La nouvelle formulation a été utilisée sur un modèle de rat transgénique exprimant les protéines mutantes humaines responsables de la maladie d’Alzheimer, un modèle animal que les chercheurs avaient créé et caractérisé. Ce rat développe des caractéristiques de la maladie d’Alzheimer humaine, y compris une accumulation progressive de plaques amyloïdes dans le cerveau et des pertes cognitives concomitantes.
« Les microdoses de lithium, qui étaient fixées à des concentrations des centaines de fois plus faibles que celles utilisées en clinique pour les troubles de l’humeur, ont été administrées au début du stade de pathologie amyloïde chez des rats transgéniques évocateurs de la maladie d’Alzheimer. Les résultats, très positifs, ont été publiés en 2017 dans la revue Translational Psychiatry et nous ont incités à poursuivre dans cette voie, mais sur une pathologie plus avancée », ajoute le Dr Cuello.
Encouragés par ces résultats préliminaires, les chercheurs ont donc décidé d’utiliser les mêmes formulations de lithium à un stade plus avancé de la maladie de leur rat transgénique qui modélisait des aspects neuropathologiques de la maladie d’Alzheimer. Cette étude a établi qu’il est également possible d’atténuer les signes pathologiques et d’améliorer la cognition à des stades plus avancés, de façon comparable aux stades précliniques tardifs, lorsque les plaques amyloïdes sont déjà présentes dans le cerveau et que la cognition commence à décliner.
« Sur le plan pratique, nos résultats démontrent qu’il devrait y avoir des applications thérapeutiques immédiates aux microdoses de lithium administrées selon les formulations que nous avons utilisées, car elles facilitent le passage du médicament dans le cerveau par la barrière hématocéphalique tout en limitant les taux de lithium dans le sang, ce qui évite les effets indésirables, conclut le Dr Cuello.
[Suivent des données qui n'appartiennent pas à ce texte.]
(* ===== verification/ProfileFacts.v ===== *)
(** * Facts about profiles and friend requests

    Searches, shared cards, views and applications run in any order, among any changes of
    the tables, the groups and the QR codes, and with entries of the caches lost at any
    moment ([reach]); the log keeps the calls, each with the state it found. Every record
    the server trusts then goes back to a call of the log: a profile is shown only to
    somebody who met its owner, and no more of it than the meeting allows
    ([profile_needs_a_meeting]); a friend request is stored only after such a meeting
    ([friend_request_needs_a_meeting]). *)

From stdpp Require Import base numbers gmap list sorting strings.
From S2P Require Import Prelude Channel Friend SendAuth Timeline Submit Group GroupService Users QrCode Profile.
Import Blacklist Friends.
Local Open Scope Z_scope.

Section Facts.
Context `{QM : QrMetadata, PC : PrivacyColumn, Pj : PermissionColumn, Pg : Postgres, Ch : Chrono, DC : DetailSourceCodec}.
Context (pg_lower to_lowercase : string -> string).

(** ** Calls *)
Inductive Call :=
| CSearch (e : Env) (ctx : RpcContext) (query : string) (w : ProfileWorld)
| CScan (e : Env) (ctx : RpcContext) (key : string) (w : ProfileWorld)
| CShare (e : Env) (ctx : RpcContext) (target receiver : Z) (w : ProfileWorld)
| CDetail (e : Env) (ctx : RpcContext) (q : DetailRequest) (w : ProfileWorld)
| CApply (e : Env) (ctx : RpcContext) (q : ApplyRequest) (w : ProfileWorld).

(** Everything but the records may change in any way; records may get lost. *)
Definition loses (w w' : ProfileWorld) : Prop :=
  (forall k r, held (pw_searches w') k r -> held (pw_searches w) k r) /\
  (forall k r, held (pw_cards w') k r -> held (pw_cards w) k r) /\
  (forall k g, pw_grants w' !! k = Some g -> pw_grants w !! k = Some g).

Definition no_records (w : ProfileWorld) : Prop :=
  (forall k r, ~ held (pw_searches w) k r) /\ (forall k r, ~ held (pw_cards w) k r) /\ pw_grants w = ∅.

(** A row is read back with the id it is stored under. *)
Definition users_ok (t : user_table) : Prop := forall k u, t !! k = Some u -> u_id u = as_u64 k.

Inductive reach : list Call -> ProfileWorld -> Prop :=
| reach_start w : no_records w -> users_ok (tb_users (pw_tables w)) -> reach [] w
| reach_others log w w' : reach log w -> loses w w' -> users_ok (tb_users (pw_tables w')) -> reach log w'
| reach_search log w e ctx query : reach log w ->
    reach (CSearch e ctx query w :: log) (handle_search pg_lower to_lowercase e ctx query w).2
| reach_scan log w e ctx key : reach log w -> reach (CScan e ctx key w :: log) (handle_search_by_qrcode e ctx key w).2
| reach_share log w e ctx target receiver : reach log w ->
    reach (CShare e ctx target receiver w :: log) (handle_share_card e ctx target receiver w).2
| reach_detail log w e ctx q : reach log w -> is_u64 (dq_target_user_id q) -> reach (CDetail e ctx q w :: log) (handle_detail e ctx q w).2
| reach_apply log w e ctx q : reach log w -> reach (CApply e ctx q w :: log) (handle_apply e ctx q w).2.

(** ** Sequencing *)
Lemma bind_ok {E A B} (m : Act E A) (k : A -> Act E B) w b w' : bind m k w = (Ok b, w') ->
  exists a w1, m w = (Ok a, w1) /\ k a w1 = (Ok b, w').
Proof. unfold bind. destruct (m w) as [[a|] w1]; naive_solver. Qed.
Lemma or_else_ok {E F A} (m : Act E A) (g : E -> F) w a w' : or_else m g w = (Ok a, w') -> m w = (Ok a, w').
Proof. unfold or_else. destruct (m w) as [[|] w1]; naive_solver. Qed.
Lemma lift_ok {E A} (r : result A E) w a w' : lift r w = (Ok a, w') -> r = Ok a /\ w' = w.
Proof. unfold lift. naive_solver. Qed.
Lemma reads_ok {E A} (f : ProfileWorld -> result A E) w a w' : reads f w = (Ok a, w') -> f w = Ok a /\ w' = w.
Proof. unfold reads. naive_solver. Qed.
Lemma ret_ok {E A} (a : A) w b w' : @ret _ _ _ E A a w = (Ok b, w') -> b = a /\ w' = w.
Proof. unfold ret. naive_solver. Qed.
Lemma check_ok b e w u w' : check b e w = (Ok u, w') -> b = true /\ w' = w.
Proof. unfold check, lift. destruct b; naive_solver. Qed.

(** ** Quiet code: it reads, and may move records between the levels of a cache *)
Definition quiet {E A} (m : Act E A) : Prop := forall w r w', m w = (r, w') ->
  pw_tables w' = pw_tables w /\ pw_qr w' = pw_qr w /\ loses w w'.

Lemma loses_refl w : loses w w.
Proof. unfold loses. naive_solver. Qed.
Lemma loses_trans w1 w2 w3 : loses w1 w2 -> loses w2 w3 -> loses w1 w3.
Proof. unfold loses. naive_solver. Qed.
Lemma loses_same w w' : pw_searches w' = pw_searches w -> pw_cards w' = pw_cards w -> pw_grants w' = pw_grants w -> loses w w'.
Proof. unfold loses. intros -> -> ->. naive_solver. Qed.

Lemma quiet_id {E A} (m : Act E A) : (forall w, (m w).2 = w) -> quiet m.
Proof. intros H w r w' Hm. specialize (H w). rewrite Hm in H. cbn in H. subst. auto using loses_refl. Qed.
Lemma quiet_ret {E A} (a : A) : @quiet E A (ret a).
Proof. by apply quiet_id. Qed.
Lemma quiet_raise {E A} (e : E) : @quiet E A (raise e).
Proof. by apply quiet_id. Qed.
Lemma quiet_lift {E A} (r : result A E) : quiet (lift r).
Proof. by apply quiet_id. Qed.
Lemma quiet_reads {E A} (f : ProfileWorld -> result A E) : quiet (reads f).
Proof. by apply quiet_id. Qed.
Lemma quiet_bind {E A B} (m : Act E A) (k : A -> Act E B) : quiet m -> (forall a, quiet (k a)) -> quiet (bind m k).
Proof.
  intros Hm Hk w r w'. unfold bind. destruct (m w) as [[a|e] w1] eqn:E1; destruct (Hm _ _ _ E1) as (T1 & Q1 & L1).
  - intros (T2 & Q2 & L2)%Hk. split_and!; [congruence..|by eapply loses_trans].
  - by intros [= <- <-].
Qed.
Lemma quiet_or_else {E F A} (m : Act E A) (g : E -> F) : quiet m -> quiet (or_else m g).
Proof. intros Hm w r w'. unfold or_else. destruct (m w) as [[a|e] w1] eqn:E1; intros [= <- <-]; by eapply Hm. Qed.
Lemma quiet_if {E A} (b : bool) (m n : Act E A) : quiet m -> quiet n -> quiet (if b then m else n).
Proof. by destruct b. Qed.

Lemma quiet_get_search e i sid : quiet (get_search_record e i sid).
Proof.
  intros w r w'. unfold get_search_record, keep. destruct (t_l1 (pw_searches w) !! sid) as [x|] eqn:E1; cbn.
  1: destruct (negb (search_expired (en_now e) x)); [intros [= <- <-]; auto using loses_refl|].
  all: unfold get_from_redis; destruct (en_up e i); cbn; [|intros [= <- <-]; auto using loses_refl].
  all: destruct (t_l2 (pw_searches w) !! sid) as [y|] eqn:E2; cbn; [|intros [= <- <-]; auto using loses_refl].
  all: destruct (negb (search_expired (en_now e) y)); intros [= <- <-]; [|auto using loses_refl].
  all: split_and!; [done..|]; unfold loses, held; cbn; split_and!; [|done..]; intros k z; rewrite lookup_insert_Some; naive_solver.
Qed.
Lemma quiet_get_card e i sid : quiet (get_card_share e i sid).
Proof.
  intros w r w'. unfold get_card_share. destruct (tiers_get _ _ _) as [o t] eqn:E. intros [= <- <-].
  apply tiers_get_spec in E as [_ H]. split_and!; [done..|]. unfold loses; cbn. naive_solver.
Qed.
Lemma quiet_load e i cid : quiet (load_channel e i cid).
Proof. intros w r w'. unfold load_channel. destruct (get_channel _ _ _ _ _ _). intros [= <- <-]. split_and!; [done..|by apply loses_same]. Qed.
Lemma quiet_reachable e i uid nf : quiet (reachable_user e i uid nf).
Proof. intros w r w'. unfold reachable_user. destruct (ensure_reachable_user _ _ _ _ _ _). intros [= <- <-]. split_and!; [done..|by apply loses_same]. Qed.
Lemma quiet_fresh e i uid : quiet (fresh_profile e i uid).
Proof. intros w r w'. unfold fresh_profile. destruct (get_user_profile_fresh_versioned _ _ _ _ _). intros [= <- <-]. split_and!; [done..|by apply loses_same]. Qed.
Lemma quiet_find_qr e i key : quiet (find_user_by_qrcode e i key).
Proof. intros w r w'. unfold find_user_by_qrcode. destruct (tiers_get _ _ _). intros [= <- <-]. split_and!; [done..|by apply loses_same]. Qed.
End Facts.

Create HintDb profile.
#[export] Hint Resolve quiet_ret quiet_raise quiet_lift quiet_reads quiet_bind quiet_or_else quiet_get_search quiet_get_card
  quiet_load quiet_reachable quiet_fresh quiet_find_qr : profile.
(* ===== verification/QrFacts.v ===== *)
(** * Facts about QR codes

    A key is scanned no more often than its limit allows, never after its time, and never
    again once it is revoked ([qr_keys_run_out]). The permanent card key of a user is not
    a key of this service, so that a scanned card is refused as the source of a profile
    view ([card_keys_are_no_source]); a refresh for somebody else's id makes a key that is
    accepted ([refresh_forges_a_card]). *)

From stdpp Require Import base numbers gmap list sorting strings relations.
From S2P Require Import Prelude Channel Friend SendAuth Timeline Submit Group GroupService Payload Users QrCode Profile ProfileFacts.
Import Blacklist Friends.
Local Open Scope Z_scope.

#[local] Arguments generate_random_key _ : simpl never.

Section Keys.
Context `{QM : QrMetadata} (add_seconds : Z -> Z -> option Z).

(** New keys are drawn at random from 36^12; a draw does not hit a key that exists. *)
Inductive key_step (s : QRCodeService) : QRCodeService -> Prop :=
| QGenerate now draw ty target creator o : qs_storage s !! generate_random_key draw = None ->
    (forall m, qo_max_usage o = Some m -> m < 2 ^ 31) -> key_step s (generate add_seconds now draw ty target creator o s).2
| QRefresh now draw target ty creator : qs_storage s !! generate_random_key draw = None ->
    key_step s (refresh_key add_seconds now draw target ty creator s).2
| QResolve now key scanner token : key_step s (resolve now key scanner token s).2
| QRevoke key : key_step s (revoke_key key s).2
| QRevokeTarget target : key_step s (revoke_by_target target s).2.
(* ===== verification/ClientState.v ===== *)
(** * The security state of a client

    Models src/src/security/client_state.rs: the five states a client can be put into, the
    trust score of a device with its record of violations, and the manager that moves a
    client from state to state when it violates a limit.

    Instants and durations are nanoseconds. Where the source reads the clock more than
    once in a method, the model reads it once. *)

From stdpp Require Import base numbers gmap list strings.
From S2P Require Import Prelude.
Local Open Scope Z_scope.

Definition secs (n : Z) : Z := n * 1000000000.
Definition millis (n : Z) : Z := n * 1000000.

Inductive ClientState := Normal | Throttled | WriteDisabled | ShadowBanned | Disconnected.
#[export] Instance client_state_eq_dec : EqDecision ClientState.
Proof. solve_decision. Defined.

Definition can_send_message (s : ClientState) : bool :=
  match s with Normal | Throttled | ShadowBanned => true | _ => false end.
Definition can_write_rpc (s : ClientState) : bool :=
  match s with Normal | Throttled | ShadowBanned => true | _ => false end.
Definition can_read_rpc (s : ClientState) : bool := negb (bool_decide (s = Disconnected)).
Definition should_silent_drop (s : ClientState) : bool := bool_decide (s = ShadowBanned).
Definition get_throttle_delay (s : ClientState) : option Z :=
  match s with Throttled => Some (millis 500) | _ => None end.

Inductive ViolationType :=
| RateExceeded | AuthFailed | MalformedRequest | SuspiciousActivity | ProtocolAttack | Spam | FanoutAbuse.
#[export] Instance violation_eq_dec : EqDecision ViolationType.
Proof. solve_decision. Defined.

Record StateTransition := mkTransition { tr_from : ClientState; tr_to : ClientState; tr_reason : ViolationType; tr_duration : option Z }.
Record ViolationRecord := mkViolation { vr_type : ViolationType; vr_timestamp : Z; vr_penalty : Z }.

(** ** Trust *)
Record TrustScore := mkTrust {
  ts_user_id : Z; ts_device_id : string; ts_score : Z; ts_account_age_days : Z;
  ts_violations : list ViolationRecord; ts_last_updated : Z
}.
Definition trust_new (now user_id : Z) (device_id : string) : TrustScore := mkTrust user_id device_id 100 0 [] now.

Definition violation_penalty (v : ViolationType) : Z :=
  match v with
  | RateExceeded => 5 | AuthFailed => 10 | MalformedRequest => 20 | SuspiciousActivity => 30
  | ProtocolAttack => 100 | Spam => 50 | FanoutAbuse => 40
  end.

(** A violation costs points; the last hundred are kept. *)
Definition last_hundred {A} (l : list A) : list A := if (100 <? length l)%nat then drop (length l - 100) l else l.
Definition record_violation (now : Z) (v : ViolationType) (t : TrustScore) : TrustScore :=
  let penalty := violation_penalty v in
  mkTrust (ts_user_id t) (ts_device_id t) (saturating_sub (ts_score t) penalty) (ts_account_age_days t)
    (last_hundred (ts_violations t ++ [mkViolation v now penalty])) now.
(** The sum is of two [u32]. *)
Definition trust_reward (now points : Z) (t : TrustScore) : TrustScore :=
  mkTrust (ts_user_id t) (ts_device_id t) (Z.min (as_u32 (ts_score t + points)) 1000) (ts_account_age_days t) (ts_violations t) now.
Definition daily_recovery (t : TrustScore) : TrustScore :=
  if ts_score t <? 500
  then mkTrust (ts_user_id t) (ts_device_id t) (Z.min (as_u32 (ts_score t + 10)) 500) (ts_account_age_days t) (ts_violations t) (ts_last_updated t)
  else t.

(** ** The manager *)
Record ClientStateManager := mkManager {
  sm_state : ClientState; sm_trust : TrustScore; sm_history : list StateTransition; sm_expiry : option Z
}.
Definition manager_new (now user_id : Z) (device_id : string) : ClientStateManager :=
  mkManager Normal (trust_new now user_id device_id) [] None.

Definition current_state (now : Z) (m : ClientStateManager) : ClientState :=
  match sm_expiry m with
  | Some expiry => if expiry <=? now then Normal else sm_state m
  | None => sm_state m
  end.
Definition with_trust (g : TrustScore -> TrustScore) (m : ClientStateManager) : ClientStateManager :=
  mkManager (sm_state m) (g (sm_trust m)) (sm_history m) (sm_expiry m).

Definition transition_to (now : Z) (new : ClientState) (reason : ViolationType) (duration : option Z) (m : ClientStateManager) : ClientStateManager :=
  mkManager new (record_violation now reason (sm_trust m))
    (sm_history m ++ [mkTransition (sm_state m) new reason duration])
    match duration with Some d => Some (now + d) | None => None end.

(** Where a violation leads, and for how long. *)
Definition escalation (current : ClientState) (v : ViolationType) : ClientState * Z :=
  match current, v with
  | Normal, RateExceeded => (Throttled, secs 60)
  | Throttled, RateExceeded => (WriteDisabled, secs 300)
  | WriteDisabled, _ => (ShadowBanned, secs 3600)
  | _, ProtocolAttack => (Disconnected, secs 1800)
  | _, Spam => (ShadowBanned, secs 7200)
  | _, _ => (Throttled, secs 30)
  end.
Definition auto_escalate (now : Z) (v : ViolationType) (m : ClientStateManager) : ClientStateManager :=
  let '(target, d) := escalation (current_state now m) v in transition_to now target v (Some d) m.

(** ** Facts *)

(** What holds of every trust score: within its range, with a bounded record. *)
Definition trust_ok (t : TrustScore) : Prop := 0 <= ts_score t <= 1000 /\ (length (ts_violations t) <= 100)%nat.

Lemma trust_new_ok now u d : trust_ok (trust_new now u d).
Proof. split; cbn; lia. Qed.
Lemma last_hundred_length {A} (l : list A) : (length (last_hundred l) <= 100)%nat.
Proof. unfold last_hundred. destruct (Nat.ltb_spec 100 (length l)); [rewrite length_drop; lia|done]. Qed.
Lemma record_violation_ok now v t : trust_ok t -> trust_ok (record_violation now v t).
Proof. intros [Hs Hl]. split; [|apply last_hundred_length]. cbn. unfold saturating_sub. destruct v; cbn; lia. Qed.
Lemma trust_reward_ok now p t : 0 <= p -> trust_ok t -> trust_ok (trust_reward now p t).
Proof. intros Hp [Hs Hl]. split; cbn; [|done]. unfold as_u32. pose proof (Z.mod_pos_bound (ts_score t + p) (2 ^ 32) ltac:(lia)). lia. Qed.
Lemma daily_recovery_ok t : trust_ok t -> trust_ok (daily_recovery t).
Proof.
  intros [Hs Hl]. unfold daily_recovery. destruct (Z.ltb_spec (ts_score t) 500); [|done]. split; cbn; [|done].
  unfold as_u32. rewrite Z.mod_small by lia. lia.
Qed.
#[export] Hint Resolve trust_new_ok record_violation_ok daily_recovery_ok : privchat.

(** An escalation ends within two hours. *)
Lemma escalation_bounded c v : 0 < (escalation c v).2 <= secs 7200.
Proof. destruct c, v; cbn; unfold secs; lia. Qed.
Lemma escalation_not_normal c v : (escalation c v).1 <> Normal.
Proof. by destruct c, v. Qed.
Lemma escalated_state now v m : current_state now (auto_escalate now v m) = (escalation (current_state now m) v).1.
Proof.
  unfold auto_escalate. pose proof (escalation_bounded (current_state now m) v) as Hb. destruct (escalation _ v) as [target d]. cbn in *.
  destruct (Z.leb_spec (now + d) now); [lia|done].
Qed.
Il est peu probable qu’un médicament renverse les dommages cérébraux irréversibles aux stades cliniques de la maladie d’Alzheimer, mais il se peut fort bien qu’un traitement comprenant des microdoses de lithium encapsulé ait des effets bénéfiques tangibles à des stades précliniques précoces. »
L’avenir
Le Dr Cuello anticipe deux voies pour approfondir ces récents résultats. La première consiste à étudier les thérapies d’association qui conjuguent cette formulation de lithium à d’autres médicaments potentiels intéressants. Il travaille à des projets en ce sens avec Sonia Do Carmo, chercheuse associée Charles E. Frosst-Merck, qui fait partie de son laboratoire.
Il pense également que l’occasion est parfaite pour lancer des essais cliniques initiaux de cette formulation auprès de populations qui présentent une pathologie préclinique décelable de la maladie d’Alzheimer ou qui y sont prédisposées génétiquement, comme les adultes ayant le syndrome de Down. Bien des sociétés pharmaceutiques ont cessé de réaliser ce type d’essais, mais le Dr Cuello espère trouver des partenaires industriels ou financiers pour mener son projet à terme et, au bout du compte, soulever l’espoir d’un traitement efficace pour les personnes atteintes de la maladie d’Alzheimer.
NP03, a Microdose Lithium Formulation, Blunts Early Amyloid Post-Plaque Neuropathology in McGill-R-Thy1-APP Alzheimer-Like Transgenic Rats, par Wilson, Do Carmo, Cuello, et al., est paru en ligne le 16 décembre 2019 dans le Journal of Alzheimer’s disease. doi: 10.3233/JAD-190862.